→ Task:
Write out again, exactly, the lines below starting at the one with "[ done | split | constructor" and ending at the one with "(** The run is what it seems. *)".
(Data extract)
(* ===== verification/Demo.v ===== *)
(** * Demo: a small database, for the examples of the properties

    One source commits an entity, a series and points, flushes, commits more
    points and appends a batch; every handle on the way is reachable. *)
From S2P Require Import Prelude Errors Bytes Float64 Model Transaction Catalog Query Codec Effects Scan Database Refine Durable Recovery Retry Instances.

Definition demo_config : Config := mkConfig Manual 16 65536.

Definition closed_db : Database (list Point) :=
  mkDb _ (mkFile [] 0 []) demo_config true LogState_empty [] 0 ∅ 0 TailNone 0 true None.

Definition opened_db (x : option File * Result (Database (list Point))) : Database (list Point) :=
  match x.2 with Ok d => d | Err _ => closed_db end.

Definition demo_open : Database (list Point) := opened_db (open_mode LockAcquired demo_config false ∅ None).

Definition demo_entity : Entity := mkEntity 5 (str "site") (str "A") None 0 None ∅.
Definition demo_series : SeriesDefinition :=
  mkSeries 1 (Some 5) None (str "p") (str "power") (str "W") Gauge None (mkPolicy None []).
(** One and two, as IEEE bit patterns. *)
Definition one64 : f64 := 4607182418800017408.
Definition two64 : f64 := 4611686018427387904.
Definition demo_points : list Point := [Point_actual 1 10 one64; Point_actual 1 20 two64].

Definition demo_tx : Transaction :=
  append_points demo_points (define_series demo_series (upsert_entity demo_entity Transaction_new)).
Definition demo_tx2 : Transaction := append_points [Point_actual 1 15 0] Transaction_new.

Definition demo_id : IngressIdentity := mkIdentity 7 1 99.
Definition demo_id2 : IngressIdentity := mkIdentity 7 2 100.

Definition demo_1 := (commit_ingress demo_id demo_tx demo_open).1.
Definition demo_2 := (flush demo_1).1.
Definition demo_3 := (commit_ingress demo_id2 demo_tx2 demo_2).1.
Definition demo_4 := (append [Point_actual 1 5 0] demo_3).1.

Ltac typed_tac :=
  repeat first
    [ done | split | constructor
    | progress (unfold typed_transaction, typed_identity, typed_record, typed_entity, typed_series, typed_point,
        typed_string, typed_properties, typed_opt, is_u64, is_u128, is_i64, is_u32, is_f64 in *; cbn) | lia ].

Lemma demo_tx_typed : typed_transaction demo_tx.
Proof. typed_tac. Qed.
Lemma demo_tx2_typed : typed_transaction demo_tx2.
Proof. typed_tac. Qed.
Lemma demo_id_typed : typed_identity demo_id.
Proof. typed_tac. Qed.
Lemma demo_id2_typed : typed_identity demo_id2.
Proof. typed_tac. Qed.

Lemma demo_open_reachable : reachable ∅ demo_config demo_open.
Proof.
  apply (reach_open _ _ None (Some (file demo_open))); [done|].
  vm_compute. reflexivity.
Qed.
Lemma demo_1_reachable : reachable ∅ demo_config demo_1.
Proof.
  eapply reach_call; [apply demo_open_reachable|].
  eapply call_commit_ingress; [apply demo_tx_typed|apply demo_id_typed|]. apply surjective_pairing.
Qed.
Lemma demo_2_reachable : reachable ∅ demo_config demo_2.
Proof. eapply reach_call; [apply demo_1_reachable|]. eapply call_flush. apply surjective_pairing. Qed.
Lemma demo_3_reachable : reachable ∅ demo_config demo_3.
Proof.
  eapply reach_call; [apply demo_2_reachable|].
  eapply call_commit_ingress; [apply demo_tx2_typed|apply demo_id2_typed|]. apply surjective_pairing.
Qed.
Lemma demo_4_reachable : reachable ∅ demo_config demo_4.
Proof.
  eapply reach_call; [apply demo_3_reachable|]. eapply call_append; [|apply surjective_pairing]. typed_tac.
Qed.

(** The run is what it seems. *)
Example demo_4_watermarks : ingress_watermarks 7 demo_4 = mkWatermarks (Some 2) (Some 1).
Proof. vm_compute. reflexivity. Qed.
Example demo_4_index : map valid_time (series_points (index (state demo_4)) 1) = [5; 10; 15; 20].
Proof. vm_compute. reflexivity. Qed.
Lemma inv_serve (s : S) c now micros :
  inv s -> sys_worker s = Released c -> inv (worker_serve config now micros c s).
Proof.
  intros [] Hw. unfold worker_serve. pose proof (serve_not_running now micros c (sys_work s)) as Hs.
  assert (Hc : (serve config now micros c (sys_work s)).2 = None -> is_shutdown c = false).
  { destruct c as [w t|src n t|t]; [done..|]. cbn [serve]. by destruct (close_worker _). }
  destruct (serve config now micros c (sys_work s)) as [w' r]. cbn [fst snd] in *. rewrite Hw in *.
  unfold shutdown_last in inv_last0. rewrite Hw in inv_last0.
  destruct r as [r|]; [|specialize (Hc eq_refl)]; constructor; cbn in *; inv_same;
    try (intros Hj; destruct (inv_join0 Hj) as [? ?]; split; [by apply Hs|done]).
  unfold shutdown_last. cbn. by destruct c.
Qed.

Lemma inv_reply (s : S) c r : inv s -> sys_worker s = Served c r -> inv (worker_reply c r s).
Proof.
  intros [] Hw. rewrite Hw in *. unfold shutdown_last in inv_last0. rewrite Hw in inv_last0.
  assert (Hn : no_shutdown (sys_chan s ++ [c]) -> no_shutdown (sys_chan s ++ held (if is_shutdown c then Stopped else Receiving))).
  { intros Hn. apply Forall_app in Hn as [Hn _]. apply Forall_app. split; [done|]. by destruct (is_shutdown c). }
  constructor; cbn in *; inv_same.
  - destruct (is_shutdown c); cbn; lia.
  - destruct (is_shutdown c); cbn; lia.
  - intros Hj. destruct (inv_running0 Hj) as [? ?]. auto.
  - intros Hg. auto.
  - unfold shutdown_last. cbn. by destruct c.
  - intros c0. by destruct (is_shutdown c).
  - rewrite inv_order0. rewrite map_app. cbn. rewrite <- !app_assoc. cbn. do 2 f_equal. by destruct (is_shutdown c).
Qed.

Lemma inv_disconnected (s : S) : inv s -> sys_worker s = Receiving -> sys_chan s = [] -> inv (worker_disconnected s).
Proof.
  intros [] Hw Hc. rewrite Hw, Hc in *. constructor; cbn in *; rewrite ?Hc; inv_same.
Qed.

Lemma inv_shutdown_begin (s : S) : inv s -> sys_gate s = GateFree -> sys_join_taken s = false -> inv (shutdown_begin s).
Proof.
  intros [] Hg Hj. destruct (inv_running0 Hj) as [Hn _]. rewrite Hg in *. constructor; cbn in *; inv_same.
  - intros _. split; [|done]. unfold sys_health. cbn. destruct (decide (hs_state (wk_health (sys_work s)) = StRunning)) as [E|E].
    + by rewrite bool_decide_true.
    + by rewrite bool_decide_false.
Qed.

Lemma inv_shutdown_send (s : S) :
  inv s -> sys_gate s = ShutdownSending -> channel_full config s = false \/ receiver_alive s = false -> inv (shutdown_send s).
Proof.
  intros Hi Hg Hf. unfold shutdown_send. destruct (receiver_alive s) eqn:Ha; cbn [negb]; [|apply inv_finish; [done|by rewrite Hg..]].
  destruct Hf as [Hf|?]; [|done]. destruct Hi as []. unfold channel_full in Hf. apply Z.leb_gt in Hf. rewrite Hg in *.
  assert (Hj : sys_join_taken s = true).
  { destruct (sys_join_taken s) eqn:E; [done|]. by destruct (inv_running0 eq_refl). }
  specialize (inv_sending0 eq_refl). apply Forall_app in inv_sending0 as [Hn Hh].
  constructor; cbn in *; inv_same; rewrite ?slots_app, ?chan_points_app.
  - change (slots [CmdShutdown (sys_tickets s)]) with 0. lia.
  - change (chan_points [CmdShutdown (sys_tickets s)]) with 0. lia.
  - rewrite zlen_app. change (len [CmdShutdown (sys_tickets s)]) with 1. lia.
  - intros ?. congruence.
  - unfold shutdown_last in *. cbn. unfold receiver_alive in Ha.
    destruct (sys_worker s) as [|c0|c0|c0 r0| |c0]; try done; try (by right; eauto).
    + destruct c0; [by right; eauto..|]. by apply Forall_cons in Hh as [? _].
    + destruct c0; [by right; eauto..|]. by apply Forall_cons in Hh as [? _].
  - change (map ticket_of (rev (sys_sent s) ++ [CmdShutdown (sys_tickets s)]) = seq 0 (Datatypes.S (sys_tickets s))).
    rewrite map_app, inv_tickets0, seq_S. done.
  - rewrite map_app, inv_order0. cbn [map]. rewrite !map_app. cbn [map]. by rewrite !app_assoc.
Qed.
(* ===== verification/StoreWriter.v ===== *)
(** * StoreWriter: the store behind the queue of [src/src/shadow_runtime.rs]

    [impl WriterBackend for StoreWriter] with its storage limits, the start of
    a runtime over a store, and the loops that repeat a submission until a
    deadline; and that the limits hold in every interleaving. *)
From S2P Require Import Prelude Errors Bytes Float64 Model Utf8 Transaction Catalog Aggregate Rollup Query Codec Effects Segment RollupSegment Directory Manifest Scan Database Refine Durable Planner Store Snapshot SnapshotInv SnapshotCheck Runtime RuntimeInv.

(** ** The backend *)

(** [statvfs]: the allocation size and the free allocations. *)
Record StatVfs := mkStatVfs { f_frsize : Z; f_bavail : Z }.
(** How the [n]th look at the disk ends: listing the files, and [statvfs]. *)
Record DiskAnswer := mkDiskAnswer { da_listing : option string; da_space : Result StatVfs }.

Record StoreWriter := mkStoreWriter {
  sw_store : Store;
  sw_limits : option ShadowStorageLimits;
  sw_answers : nat -> DiskAnswer;
  sw_looks : nat;
}.
Definition on_sw_store {A} : ST Store A -> ST StoreWriter A :=
  st_zoom sw_store (fun s w => mkStoreWriter s (sw_limits w) (sw_answers w) (sw_looks w)).
Definition look : ST StoreWriter DiskAnswer :=
  fun w => (mkStoreWriter (sw_store w) (sw_limits w) (sw_answers w) (S (sw_looks w)), Ok (sw_answers w (sw_looks w))).

(** [Store::stored_bytes]: the log and every file of the directories. *)
Definition Store_stored_bytes (a : DiskAnswer) (s : Store) : Result Z :=
  match da_listing a with
  | Some kind => Err (Io kind)
  | None => ok_or (u64_checked (tree_bytes (tree_of s))) (Serialization "stored byte count exceeds u64")
  end.

Section Backend.
Context `{Crc} `{RecordCodec} `{IndexCodec} `{TimeZones} `{Lz4} `{MapOrder} `{ManifestCodec} `{ReadDir} `{CacheOrder}.
(** The names a maintenance gives to new files, by the clock. *)
Context (suffix : rstring -> rstring) (nonce : Z -> Z -> rstring) (seal_nonce : Z -> rstring) (reclaim_env : Z -> ReclaimEnv).

(** [u128::div_ceil]. *)
Definition div_ceil (a b : Z) : Z := (a + b - 1) / b.

(** [ShadowStorageLimits::check]. *)
Definition limits_check (l : ShadowStorageLimits) (t : Transaction) : ST StoreWriter unit :=
  let* additional := st_lift (ingress_frame_bytes t) in
  let* answer := look in
  let* w := st_get in
  let* bytes := st_lift (Store_stored_bytes answer (sw_store w)) in
  st_reject (is_none_or (u64_checked_add bytes additional) (fun total => max_store_bytes l <? total))
    (ResourceLimit "store byte limit reached") ;*
  let* space := st_lift (da_space answer) in
  st_reject (f_frsize space =? 0) (Io "Other") ;*
  let available := f_bavail space * f_frsize space in
  let allocated := div_ceil additional (f_frsize space) * f_frsize space in
  st_reject (available <? minimum_free_bytes l + allocated) (ResourceLimit "free disk reserve reached").

Definition sw_commit_ingress (identity : IngressIdentity) (t : Transaction) : ST StoreWriter Commit :=
  let* w := st_get in
  match ingress_receipt (source_id identity) (sequence identity) (database (sw_store w)), sw_limits w with
  | None, Some limits => limits_check limits t
  | _, _ => st_ret tt
  end ;*
  on_sw_store (Store_commit_ingress suffix identity t).
(** [Store::commit_ingress]: what it acknowledges is in the log. *)
Lemma store_commit_kept i t s s' r :
  log_kept s -> typed_transaction t -> typed_identity i -> Store_commit_ingress suffix i t s = (s', r) ->
  log_kept s' /\ keeps (database s) (database s') /\ match r with Ok c => acked i (cm_durable c) (database s') | Err _ => True end.
Proof.
  intros Hs Ht Hti. unfold Store_commit_ingress, Store_commit. unfold st_bind at 1.
  destruct (ensure_writable s) as [s0 r0] eqn:E0. destruct (keeping_ensure_writable _ _ _ Hs E0) as (L0 & K0 & _).
  destruct r0 as [[]|e]; [|by intros [= <- <-]]. unfold st_bind at 1, st_get at 1. unfold st_bind at 1, on_database at 1, st_zoom.
  destruct (commit (with_ingress_identity i t) (database s0)) as [d1 r1] eqn:E1. destruct L0 as [Hi0 Hg0].
  destruct (commit_steady seals _ _ _ _ _ Hi0 Ht Hti E1) as [[Hi1 K1] Ha]. pose proof (keeps_trans _ _ _ K0 K1) as K.
  destruct r1 as [c|e]; [|by intros [= <- <-]]. assert (L1 : log_kept (set_database d1 s0)) by done.
  destruct (cm_deduplicated c); [by intros [= <- <-]|]. unfold st_bind at 1, st_get at 1.
  set (points := if any_active _ then _ else _). destruct points as [|p ps]; [by intros [= <- <-]|].
  destruct (any_active (manifest (set_database d1 s0))); [|by intros [= <- <-]]. unfold make_durable_and_advance. unfold st_bind at 1.
  assert (Hadv : forall c' s1 s' r, log_kept s1 -> keeps (database s) (database s1) -> acked i (cm_durable c') (database s1) ->
    (advance_after_points suffix (p :: ps) ;* st_ret c') s1 = (s', r) ->
    log_kept s' /\ keeps (database s) (database s') /\ match r with Ok c => acked i (cm_durable c) (database s') | Err _ => True end).
  { intros c' s1 s2 r2 L K' A E. unfold st_bind in E. destruct (advance_after_points suffix (p :: ps) s1) as [s3 r3] eqn:E3.
    destruct (keeping_advance _ _ _ _ L E3) as (L3 & K3 & _). destruct r3; injection E as <- <-; split_and!; try done;
      try (by eapply keeps_trans). by eapply acked_keeps. }
  destruct (cm_durable c) eqn:Ed; cbn [st_ret].
  - apply Hadv; [done..|]. by rewrite Ed.
  - unfold st_bind at 1, on_database, st_zoom. cbn [database set_database].
    destruct (flush d1) as [d2 r2] eqn:E2. destruct (flush_steady seals _ _ _ Hi1 E2) as [[Hi2 K2] _].
    destruct r2 as [[]|e]; [|intros [= <- <-]; split_and!; [done..|exact (keeps_trans _ _ _ K K2)|done]].
    cbn [st_ret]. apply Hadv; [done|exact (keeps_trans _ _ _ K K2)|]. cbn. exact (flush_acks _ _ _ _ Hi1 E2 Ha).
Qed.
End Kept.
(** ** Gauge queries *)

(** C20.  Gauge queries.  Whichever mix of rollup files, cached files and raw
    points answers, a gauge query of an exact store returns the buckets of the
    rollup of everything the series holds that overlap the window, and leaves
    the data and the manifest alone.  This is for fixed tiers and for calendar
    tiers in time zones where no clock change skips or repeats midnight. *)
Theorem gauge_queries_are_exact `{Crc, RecordCodec, IndexCodec, TimeZones, Lz4, MapOrder, ManifestCodec, ReadDir, CacheOrder}
    s series definition res full start stop lo e1 s2 hi :
  let max_gap := gap_of (catalog (state (database s))) series in
  regular_tier res -> exact_store s -> quiet s -> store_poisoned s = false ->
  series_map (catalog (state (database s))) !! series = Some definition -> is_gauge definition = true ->
  whole_rollup (database s) series res max_gap = Ok full -> is_i64 start -> is_i64 stop -> start < stop ->
  tier_bounds res start = Ok (lo, e1) -> tier_bounds res (stop - 1) = Ok (s2, hi) -> is_i64 lo ->
  hi + Z.max max_gap 1 <= i64_max ->
  exists s' source, query_gauge series start stop res s
      = (s', Ok (mkRollupQuery (List.filter (overlaps_window start stop) full) source (generation (manifest s))))
    /\ database s' = database s /\ manifest s' = manifest s.
Proof. intros max_gap [minimum part]%regular_partition. by eapply exact_store_query. Qed.


Opaque store_0 store_1 store_2 store_3 store_late store_joined store_narrow store_daily.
(End Data extract)
→ Written response:
    [ done | split | constructor
    | progress (unfold typed_transaction, typed_identity, typed_record, typed_entity, typed_series, typed_point,
        typed_string, typed_properties, typed_opt, is_u64, is_u128, is_i64, is_u32, is_f64 in *; cbn) | lia ].

Lemma demo_tx_typed : typed_transaction demo_tx.
Proof. typed_tac. Qed.
Lemma demo_tx2_typed : typed_transaction demo_tx2.
Proof. typed_tac. Qed.
Lemma demo_id_typed : typed_identity demo_id.
Proof. typed_tac. Qed.
Lemma demo_id2_typed : typed_identity demo_id2.
Proof. typed_tac. Qed.

Lemma demo_open_reachable : reachable ∅ demo_config demo_open.
Proof.
  apply (reach_open _ _ None (Some (file demo_open))); [done|].
  vm_compute. reflexivity.
Qed.
Lemma demo_1_reachable : reachable ∅ demo_config demo_1.
Proof.
  eapply reach_call; [apply demo_open_reachable|].
  eapply call_commit_ingress; [apply demo_tx_typed|apply demo_id_typed|]. apply surjective_pairing.
Qed.
Lemma demo_2_reachable : reachable ∅ demo_config demo_2.
Proof. eapply reach_call; [apply demo_1_reachable|]. eapply call_flush. apply surjective_pairing. Qed.
Lemma demo_3_reachable : reachable ∅ demo_config demo_3.
Proof.
  eapply reach_call; [apply demo_2_reachable|].
  eapply call_commit_ingress; [apply demo_tx2_typed|apply demo_id2_typed|]. apply surjective_pairing.
Qed.
Lemma demo_4_reachable : reachable ∅ demo_config demo_4.
Proof.
  eapply reach_call; [apply demo_3_reachable|]. eapply call_append; [|apply surjective_pairing]. typed_tac.
Qed.

(** The run is what it seems. *)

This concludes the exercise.